(** * Bit-level signal accessors of the CAN matrix (ac_can.c / ac_can.h)

    The C file is a flat list of 57 [Get_<signal>] / [Set_<signal>] pairs.
    Every getter is the same statement sequence and so is every setter; the
    functions differ only in the literals they contain (message identifier,
    loop bound, the two constants of the bit walk, scale, offset and the
    two range bounds).  The embedding keeps one definition of the getter
    body and one of the setter body, parameterised by a record holding those
    literals exactly as they are spelled in the source, and instantiates it
    once per signal.

    Integer data are [Z] with the wrap-around of each C type written out.
    [float] and [double] are IEEE-754 binary32 and binary64 values, computed
    with the executable specification of [SpecFloat]; C's usual arithmetic
    conversions decide in which format each operator is evaluated.  The
    target is assumed to evaluate every floating-point operator in the
    format of its type, and [unsigned long] is taken to be 64 bits wide
    (with 32 bits the two macros give the same results on the operands that
    occur here). *)

From Stdlib Require Import ZArith List Finite Bool Lia.
From Stdlib Require Import Floats.SpecFloat.
Import ListNotations.

Local Open Scope Z_scope.

(** ** Integer types *)

Definition to_uint8 (z : Z) : Z := z mod 2 ^ 8.
Definition to_uint64 (z : Z) : Z := z mod 2 ^ 64.

(** [~x] on an [unsigned long]. *)
Definition ulong_not (x : Z) : Z := to_uint64 (Z.lnot x).

(** ** The two macros

    [#define GET_BIT(data, pos) (((data) >> (pos)) & 0x01)] *)
Definition GET_BIT (data pos : Z) : Z := Z.land (Z.shiftr data pos) 1.
(* ===== verification/_CoqProject ===== *)
-Q . S2P
Prelude.v
Hoare.v
RustStr.v
Proto.v
Models.v
CommonError.v
StateMachine.v
MetadataInvariants.v
StatsInvariant.v
MetadataTheorems.v
TypedState.v
LifeCycles.v
ObjectTheorems.v
Snapshot.v
Raft.v
RaftTheorems.v
MetadataService.v
ServiceTheorems.v
Cluster.v
Vtl.v
HostTools.v
VtlTheorems.v
TapeService.v
TapeTheorems.v
F64.v
CacheBackend.v
Cache.v
CacheInvariants.v
CacheEviction.v
CacheRebuild.v
CacheTheorems.v
CacheRefinement.v
SchedulerProto.v
External.v
Config.v
Workers.v
GatewayProtocol.v
Gateway.v
GatewayTheorems.v
SchedulerClients.v
Scheduler.v
Leases.v
Node.v
SchedulerTraces.v
SchedulerSystem.v
Checksums.v
Histories.v
Interference.v
Claims.v
SchedulerIntegrity.v
Composition.v
Progress.v
SchedulerTheorems.v
SchedulerLimits.v
SchedulerRuns.v
ProgressRuns.v
EndToEnd.v
Lemma pretty_go_digits x s :
  Forall (λ a, is_Some (digit a)) (String.list_ascii_of_string s) →
  Forall (λ a, is_Some (digit a)) (String.list_ascii_of_string (pretty_N_go x s)).
Proof.
  revert s. induction (N.lt_wf_0 x) as [x _ IH]; intros s Hs.
  destruct (decide (x = 0)%N) as [->|Hx0]; [by rewrite pretty_N_go_0|].
  rewrite pretty_N_go_step by lia. apply IH; [apply N.div_lt; lia|].
  constructor; [|done]. rewrite digit_pretty by (apply N.mod_lt; lia). by eexists.
Qed.

Lemma parse_u64_to_string z : is_u64 z → parse_u64 (u64_to_string z) = Some z.
Proof.
  intros [Hz Hmax]. unfold u64_to_string, parse_u64, parse_uint, pretty, pretty_N.
  case_decide as Hz0; [replace z with 0%Z by lia; done|].
  assert (Hx : (Z.of_N (Z.to_N z) ≤ u64_MAX)%Z) by lia.
  pose proof (parse_pretty_go u64_MAX (Z.to_N z) "" Hx) as Hparse.
  pose proof (pretty_go_digits (Z.to_N z) "" (List.Forall_nil _)) as Hdig.
  destruct (String.list_ascii_of_string (pretty_N_go (Z.to_N z) "")) as [|a l].
  { simpl in Hparse. injection Hparse as Hparse. lia. }
  case_bool_decide as Ha.
  { subst a. apply Forall_cons in Hdig as [[d Hd] _]. done. }
  rewrite Hparse. simpl. f_equal. lia.
Qed.

Lemma u64_to_string_inj x y :
  (0 ≤ x)%Z → (0 ≤ y)%Z → u64_to_string x = u64_to_string y → x = y.
Proof. unfold u64_to_string. intros ?? E%(inj pretty). lia. Qed.

(** A printed number is one or more decimal digits. *)
Definition is_digit (c : ascii) : bool := between 48 57 (byte_of c).
Lemma u64_to_string_digits z : all_chars is_digit (u64_to_string z) = true.
Proof.
  unfold all_chars, u64_to_string. apply forallb_forall. intros c Hc.
  assert (is_Some (digit c)) as [d Hd].
  { destruct (decide (Z.to_N z = 0)%N) as [E|E].
    - rewrite E in Hc. destruct Hc as [<-|[]]. by eexists.
    - unfold pretty, pretty_N in Hc. rewrite decide_False in Hc by done.
      pose proof (pretty_go_digits (Z.to_N z) "" (List.Forall_nil _)) as Hf.
      rewrite Forall_forall in Hf. by apply Hf, list_elem_of_In. }
  unfold digit in Hd. unfold is_digit, between. by destruct (_ && _) eqn:E in Hd.
Qed.
Lemma u64_to_string_nonempty z : is_u64 z → u64_to_string z ≠ EmptyString.
Proof. intros Hz Hs. pose proof (parse_u64_to_string z Hz) as Hp. by rewrite Hs in Hp. Qed.

(** A character that does not occur *)
Definition without (c : ascii) : string → bool := all_chars (λ a, negb (bool_decide (a = c))).
Lemma digits_without c s : is_digit c = false → all_chars is_digit s = true → without c s = true.
Proof.
  intros Hc. apply all_chars_impl. intros a Ha. case_bool_decide; [congruence|done].
Qed.
Lemma split_once_at c x y : without c x = true → split_once c (x +:+ String c y) = Some (x, y).
Proof.
  induction x as [|a x IH].
  - intros _. change (split_once c (String c y) = Some (EmptyString, y)). simpl.
    by rewrite bool_decide_eq_true_2.
  - intros [Ha Hx]%andb_true_iff. rewrite append_cons_l. simpl.
    destruct (bool_decide (a = c)); [done|]. by rewrite IH.
Qed.
Lemma str_contains_without c s :
  without c s = true → str_contains (String c EmptyString) s = false.
Proof.
  induction s as [|a s IH]; [done|]. intros [Ha Hs]%andb_true_iff. simpl.
  destruct (ascii_dec c a) as [->|]; [by rewrite bool_decide_eq_true_2 in Ha|]. by apply IH.
Qed.

(** [String::from_utf8_lossy], as bytes: a character is copied, and the longest
    prefix of one that is cut short or wrong becomes U+FFFD. *)
Definition REPLACEMENT : list Z := [239; 191; 189]%Z.
Definition second_byte (a b : Z) : bool :=
  if (a =? 224)%Z then between 160 191 b
  else if (a =? 237)%Z then between 128 159 b
  else if (a =? 240)%Z then between 144 191 b
  else if (a =? 244)%Z then between 128 143 b
  else between 128 191 b.
Fixpoint lossy (bytes : list Z) : list Z :=
  match bytes with
  | [] => []
  | a :: after_a =>
      if (a <? 128)%Z then a :: lossy after_a
      else if negb (between 194 244 a) then REPLACEMENT ++ lossy after_a
      else match after_a with
      | [] => REPLACEMENT
      | b :: after_b =>
          if negb (second_byte a b) then REPLACEMENT ++ lossy after_a
          else if (a <? 224)%Z then a :: b :: lossy after_b
          else match after_b with
          | [] => REPLACEMENT
          | c :: after_c =>
              if negb (between 128 191 c) then REPLACEMENT ++ lossy after_b
              else if (a <? 240)%Z then a :: b :: c :: lossy after_c
              else match after_c with
              | [] => REPLACEMENT
              | d :: after_d =>
                  if negb (between 128 191 d) then REPLACEMENT ++ lossy after_c
                  else a :: b :: c :: d :: lossy after_d
              end
          end
      end
  end.
Definition from_utf8_lossy (bytes : list Z) : string := string_of_bytes (lossy bytes).

(** Nothing is lost of what is well-formed. *)
Lemma lossy_valid bytes : is_utf8 bytes = true → lossy bytes = bytes.
Proof.
  remember (length bytes) as n eqn:Hn. revert bytes Hn.
  induction (lt_wf n) as [n _ IH]. intros [|a l1] Hn; [done|]. subst n.
  assert (∀ l, (length l < S (length l1))%nat → is_utf8 l = true → lossy l = l) as IH'.
  { intros l Hl. by apply (IH (length l)). }
  clear IH. cbn [is_utf8 lossy]. destruct (Z.ltb_spec a 128); [intros; f_equal; apply IH'; simpl; auto with lia|].
  destruct l1 as [|b l2]; [done|]. unfold second_byte.
  destruct (between 194 223 a) eqn:Ha.
  - unfold between in Ha. apply andb_true_iff in Ha as [?%Z.leb_le ?%Z.leb_le].
    intros [Hb Hl]%andb_true_iff. unfold between at 1.
    rewrite (proj2 (Z.leb_le 194 a)), (proj2 (Z.leb_le a 244)) by lia.
    repeat rewrite (proj2 (Z.eqb_neq a _)) by lia. rewrite Hb, (proj2 (Z.ltb_lt a 224)) by lia.
    simpl. do 2 f_equal. apply IH'; simpl; [lia|done].
  - destruct l2 as [|c l3]; [done|]. destruct (between 224 239 a) eqn:Ha3.
    + unfold between in Ha3. apply andb_true_iff in Ha3 as [?%Z.leb_le ?%Z.leb_le].
      intros [[Hb Hc]%andb_true_iff Hl]%andb_true_iff. unfold between at 1.
      rewrite (proj2 (Z.leb_le 194 a)), (proj2 (Z.leb_le a 244)) by lia.
      rewrite Hb, Hc, (proj2 (Z.ltb_ge a 224)), (proj2 (Z.ltb_lt a 240)) by lia.
      simpl. do 3 f_equal. apply IH'; simpl; [lia|done].
    + destruct l3 as [|d l4]; [done|].
      intros [[[[Ha4 Hb]%andb_true_iff Hc]%andb_true_iff Hd]%andb_true_iff Hl]%andb_true_iff.
      unfold between in Ha4. apply andb_true_iff in Ha4 as [?%Z.leb_le ?%Z.leb_le].
      unfold between at 1. rewrite (proj2 (Z.leb_le 194 a)), (proj2 (Z.leb_le a 244)) by lia.
      rewrite Hb, Hc, Hd, (proj2 (Z.ltb_ge a 224)), (proj2 (Z.ltb_ge a 240)) by lia.
      simpl. do 4 f_equal. apply IH'; simpl; [lia|done].
Qed.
==*==
◆ Your objective
Your task is to set down again, exactly, every line from the beginning of the listing through the line with "body and one".

◆ Completed task
(** * Bit-level signal accessors of the CAN matrix (ac_can.c / ac_can.h)

    The C file is a flat list of 57 [Get_<signal>] / [Set_<signal>] pairs.
    Every getter is the same statement sequence and so is every setter; the
    functions differ only in the literals they contain (message identifier,
    loop bound, the two constants of the bit walk, scale, offset and the
    two range bounds).  The embedding keeps one definition of the getter
    body and one of the setter body, parameterised by a record holding those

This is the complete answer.